Which lines below fall between the one containing "(** The entries of an array, row by row. *)" and the one containing "(** The items"? Repeat them exactly, counting both of those lines, and add nothing else.

Collected data entries
[Start of section]

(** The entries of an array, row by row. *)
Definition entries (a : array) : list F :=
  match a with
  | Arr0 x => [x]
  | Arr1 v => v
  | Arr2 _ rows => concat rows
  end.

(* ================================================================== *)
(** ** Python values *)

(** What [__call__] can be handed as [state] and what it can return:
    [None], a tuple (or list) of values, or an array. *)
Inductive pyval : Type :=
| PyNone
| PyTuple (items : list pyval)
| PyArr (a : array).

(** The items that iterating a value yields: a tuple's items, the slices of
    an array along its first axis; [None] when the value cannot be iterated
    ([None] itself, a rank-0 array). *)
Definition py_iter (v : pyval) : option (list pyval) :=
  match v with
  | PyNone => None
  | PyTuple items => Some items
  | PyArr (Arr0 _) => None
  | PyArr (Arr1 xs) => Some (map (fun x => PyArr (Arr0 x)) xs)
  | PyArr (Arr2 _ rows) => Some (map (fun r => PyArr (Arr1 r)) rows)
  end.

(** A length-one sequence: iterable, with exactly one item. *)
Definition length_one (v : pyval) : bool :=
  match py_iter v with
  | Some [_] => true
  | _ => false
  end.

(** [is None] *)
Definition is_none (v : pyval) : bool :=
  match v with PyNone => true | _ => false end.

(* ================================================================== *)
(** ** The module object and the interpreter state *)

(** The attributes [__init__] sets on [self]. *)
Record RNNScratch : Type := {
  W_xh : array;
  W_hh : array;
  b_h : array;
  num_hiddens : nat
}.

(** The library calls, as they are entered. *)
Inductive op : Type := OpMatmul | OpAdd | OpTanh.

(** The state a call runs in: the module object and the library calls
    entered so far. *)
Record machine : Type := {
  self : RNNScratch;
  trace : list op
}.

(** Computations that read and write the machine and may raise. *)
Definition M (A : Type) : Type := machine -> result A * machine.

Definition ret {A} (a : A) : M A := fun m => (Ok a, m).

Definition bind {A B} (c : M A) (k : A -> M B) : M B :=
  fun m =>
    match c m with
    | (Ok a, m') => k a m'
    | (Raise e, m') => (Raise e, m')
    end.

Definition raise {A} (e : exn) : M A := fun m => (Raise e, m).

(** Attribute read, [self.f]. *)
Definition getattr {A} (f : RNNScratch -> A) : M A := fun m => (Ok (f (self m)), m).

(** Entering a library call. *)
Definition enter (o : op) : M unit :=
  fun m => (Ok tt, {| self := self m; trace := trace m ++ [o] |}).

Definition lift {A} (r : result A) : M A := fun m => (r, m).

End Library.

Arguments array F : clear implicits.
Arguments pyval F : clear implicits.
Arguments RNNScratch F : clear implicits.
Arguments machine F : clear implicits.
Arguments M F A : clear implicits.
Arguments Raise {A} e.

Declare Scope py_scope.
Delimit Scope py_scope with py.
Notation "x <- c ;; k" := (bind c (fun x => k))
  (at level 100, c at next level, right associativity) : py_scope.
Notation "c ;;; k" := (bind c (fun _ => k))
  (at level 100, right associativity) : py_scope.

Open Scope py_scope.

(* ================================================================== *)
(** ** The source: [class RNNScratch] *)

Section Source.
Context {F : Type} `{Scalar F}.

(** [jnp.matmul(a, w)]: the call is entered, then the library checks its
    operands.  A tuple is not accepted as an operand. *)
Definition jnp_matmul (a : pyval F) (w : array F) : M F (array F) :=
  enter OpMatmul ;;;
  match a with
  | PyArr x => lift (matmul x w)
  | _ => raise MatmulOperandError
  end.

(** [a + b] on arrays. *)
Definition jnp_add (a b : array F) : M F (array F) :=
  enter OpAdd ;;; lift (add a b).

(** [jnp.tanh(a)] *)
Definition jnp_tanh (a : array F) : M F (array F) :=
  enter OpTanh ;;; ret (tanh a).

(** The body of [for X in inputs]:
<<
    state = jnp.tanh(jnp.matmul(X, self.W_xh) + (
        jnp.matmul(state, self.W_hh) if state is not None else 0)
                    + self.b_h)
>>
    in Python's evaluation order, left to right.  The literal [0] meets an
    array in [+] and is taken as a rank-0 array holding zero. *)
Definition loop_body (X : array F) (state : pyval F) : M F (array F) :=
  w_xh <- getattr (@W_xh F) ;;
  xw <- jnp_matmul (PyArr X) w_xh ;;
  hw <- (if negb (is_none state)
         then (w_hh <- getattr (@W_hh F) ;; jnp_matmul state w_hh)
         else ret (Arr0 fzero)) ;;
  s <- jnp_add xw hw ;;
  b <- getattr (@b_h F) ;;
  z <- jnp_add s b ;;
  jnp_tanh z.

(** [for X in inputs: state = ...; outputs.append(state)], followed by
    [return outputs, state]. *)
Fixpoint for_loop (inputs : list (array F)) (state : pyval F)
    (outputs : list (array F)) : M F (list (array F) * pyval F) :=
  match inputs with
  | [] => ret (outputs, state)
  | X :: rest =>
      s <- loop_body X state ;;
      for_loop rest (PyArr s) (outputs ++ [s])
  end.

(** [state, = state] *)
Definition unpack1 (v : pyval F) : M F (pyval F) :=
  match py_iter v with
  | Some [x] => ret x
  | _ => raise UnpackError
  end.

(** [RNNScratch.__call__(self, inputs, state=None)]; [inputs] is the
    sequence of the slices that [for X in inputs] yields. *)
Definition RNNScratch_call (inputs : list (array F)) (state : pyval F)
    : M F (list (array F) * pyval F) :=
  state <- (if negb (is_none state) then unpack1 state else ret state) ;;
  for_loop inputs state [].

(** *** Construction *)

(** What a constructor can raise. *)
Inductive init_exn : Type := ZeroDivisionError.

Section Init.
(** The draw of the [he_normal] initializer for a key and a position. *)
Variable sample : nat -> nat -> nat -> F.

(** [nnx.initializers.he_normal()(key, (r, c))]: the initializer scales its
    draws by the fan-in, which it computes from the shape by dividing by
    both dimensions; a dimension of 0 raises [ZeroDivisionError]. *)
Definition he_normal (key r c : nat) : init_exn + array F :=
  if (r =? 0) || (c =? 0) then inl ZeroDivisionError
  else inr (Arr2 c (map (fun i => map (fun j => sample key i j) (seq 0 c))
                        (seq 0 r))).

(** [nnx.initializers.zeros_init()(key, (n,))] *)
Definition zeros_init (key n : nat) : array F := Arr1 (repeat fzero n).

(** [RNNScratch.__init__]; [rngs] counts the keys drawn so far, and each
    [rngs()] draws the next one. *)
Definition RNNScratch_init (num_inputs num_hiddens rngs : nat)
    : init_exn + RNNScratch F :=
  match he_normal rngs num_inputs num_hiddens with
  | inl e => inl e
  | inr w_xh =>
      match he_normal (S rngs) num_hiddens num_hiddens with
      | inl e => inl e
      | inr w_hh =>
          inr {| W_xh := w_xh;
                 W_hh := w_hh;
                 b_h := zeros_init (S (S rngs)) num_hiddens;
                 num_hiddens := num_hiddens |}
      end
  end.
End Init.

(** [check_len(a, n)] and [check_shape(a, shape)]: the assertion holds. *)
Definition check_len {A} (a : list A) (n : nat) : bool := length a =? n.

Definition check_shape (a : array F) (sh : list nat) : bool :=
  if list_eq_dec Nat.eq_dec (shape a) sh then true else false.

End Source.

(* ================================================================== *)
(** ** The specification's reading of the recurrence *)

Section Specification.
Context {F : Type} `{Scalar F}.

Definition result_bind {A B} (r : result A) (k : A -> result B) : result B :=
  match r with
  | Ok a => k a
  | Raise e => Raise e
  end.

[End of section]
[Start of section]

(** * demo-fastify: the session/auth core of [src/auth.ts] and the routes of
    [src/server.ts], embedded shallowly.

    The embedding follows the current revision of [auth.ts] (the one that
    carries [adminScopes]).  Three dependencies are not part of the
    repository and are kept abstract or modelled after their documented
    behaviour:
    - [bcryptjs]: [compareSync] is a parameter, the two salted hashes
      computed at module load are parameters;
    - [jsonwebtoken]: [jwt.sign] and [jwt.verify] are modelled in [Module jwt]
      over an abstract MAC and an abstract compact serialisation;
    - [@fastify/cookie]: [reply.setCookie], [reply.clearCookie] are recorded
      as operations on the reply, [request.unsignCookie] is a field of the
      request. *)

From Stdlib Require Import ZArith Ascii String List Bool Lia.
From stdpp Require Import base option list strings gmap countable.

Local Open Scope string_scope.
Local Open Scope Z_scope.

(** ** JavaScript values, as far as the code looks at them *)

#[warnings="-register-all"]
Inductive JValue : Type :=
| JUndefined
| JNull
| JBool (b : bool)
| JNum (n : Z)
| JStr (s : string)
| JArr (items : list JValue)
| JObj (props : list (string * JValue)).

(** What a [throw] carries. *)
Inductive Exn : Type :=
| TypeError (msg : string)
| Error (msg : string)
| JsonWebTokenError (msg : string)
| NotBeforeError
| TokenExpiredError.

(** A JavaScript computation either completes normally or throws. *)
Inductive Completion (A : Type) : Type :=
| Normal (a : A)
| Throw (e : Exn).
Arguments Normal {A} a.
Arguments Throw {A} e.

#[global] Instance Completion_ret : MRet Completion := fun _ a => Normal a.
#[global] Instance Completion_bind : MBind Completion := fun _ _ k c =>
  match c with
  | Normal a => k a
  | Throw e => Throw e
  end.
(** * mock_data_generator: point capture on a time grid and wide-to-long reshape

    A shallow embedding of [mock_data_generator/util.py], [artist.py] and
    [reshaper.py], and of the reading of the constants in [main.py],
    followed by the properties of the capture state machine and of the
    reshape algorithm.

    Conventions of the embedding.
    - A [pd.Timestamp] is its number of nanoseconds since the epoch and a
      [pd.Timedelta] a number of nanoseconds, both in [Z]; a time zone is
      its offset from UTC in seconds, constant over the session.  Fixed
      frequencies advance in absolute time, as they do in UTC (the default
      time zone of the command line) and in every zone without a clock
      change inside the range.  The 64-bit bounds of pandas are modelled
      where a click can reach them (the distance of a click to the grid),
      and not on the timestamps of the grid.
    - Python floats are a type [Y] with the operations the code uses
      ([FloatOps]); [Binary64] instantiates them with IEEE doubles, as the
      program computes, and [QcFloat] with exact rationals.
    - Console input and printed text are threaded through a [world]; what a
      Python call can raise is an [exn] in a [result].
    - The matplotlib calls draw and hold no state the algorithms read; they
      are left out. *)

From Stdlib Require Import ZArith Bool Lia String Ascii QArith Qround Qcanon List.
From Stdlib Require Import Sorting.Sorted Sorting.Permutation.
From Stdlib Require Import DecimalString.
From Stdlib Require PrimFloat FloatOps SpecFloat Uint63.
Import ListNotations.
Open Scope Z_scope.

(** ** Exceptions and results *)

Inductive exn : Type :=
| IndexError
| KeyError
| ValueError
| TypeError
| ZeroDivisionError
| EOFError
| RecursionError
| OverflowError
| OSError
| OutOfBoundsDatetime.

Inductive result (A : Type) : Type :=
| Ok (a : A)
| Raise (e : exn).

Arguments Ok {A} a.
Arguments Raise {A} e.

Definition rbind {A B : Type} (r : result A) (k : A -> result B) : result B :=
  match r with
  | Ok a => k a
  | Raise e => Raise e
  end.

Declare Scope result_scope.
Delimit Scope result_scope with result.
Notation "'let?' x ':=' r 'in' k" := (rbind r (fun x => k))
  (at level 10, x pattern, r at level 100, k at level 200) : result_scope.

[End of section]

RESULT FOR THIS EXERCISE —
(** The entries of an array, row by row. *)
Definition entries (a : array) : list F :=
  match a with
  | Arr0 x => [x]
  | Arr1 v => v
  | Arr2 _ rows => concat rows
  end.

(* ================================================================== *)
(** ** Python values *)

(** What [__call__] can be handed as [state] and what it can return:
    [None], a tuple (or list) of values, or an array. *)
Inductive pyval : Type :=
| PyNone
| PyTuple (items : list pyval)
| PyArr (a : array).

(** The items that iterating a value yields: a tuple's items, the slices of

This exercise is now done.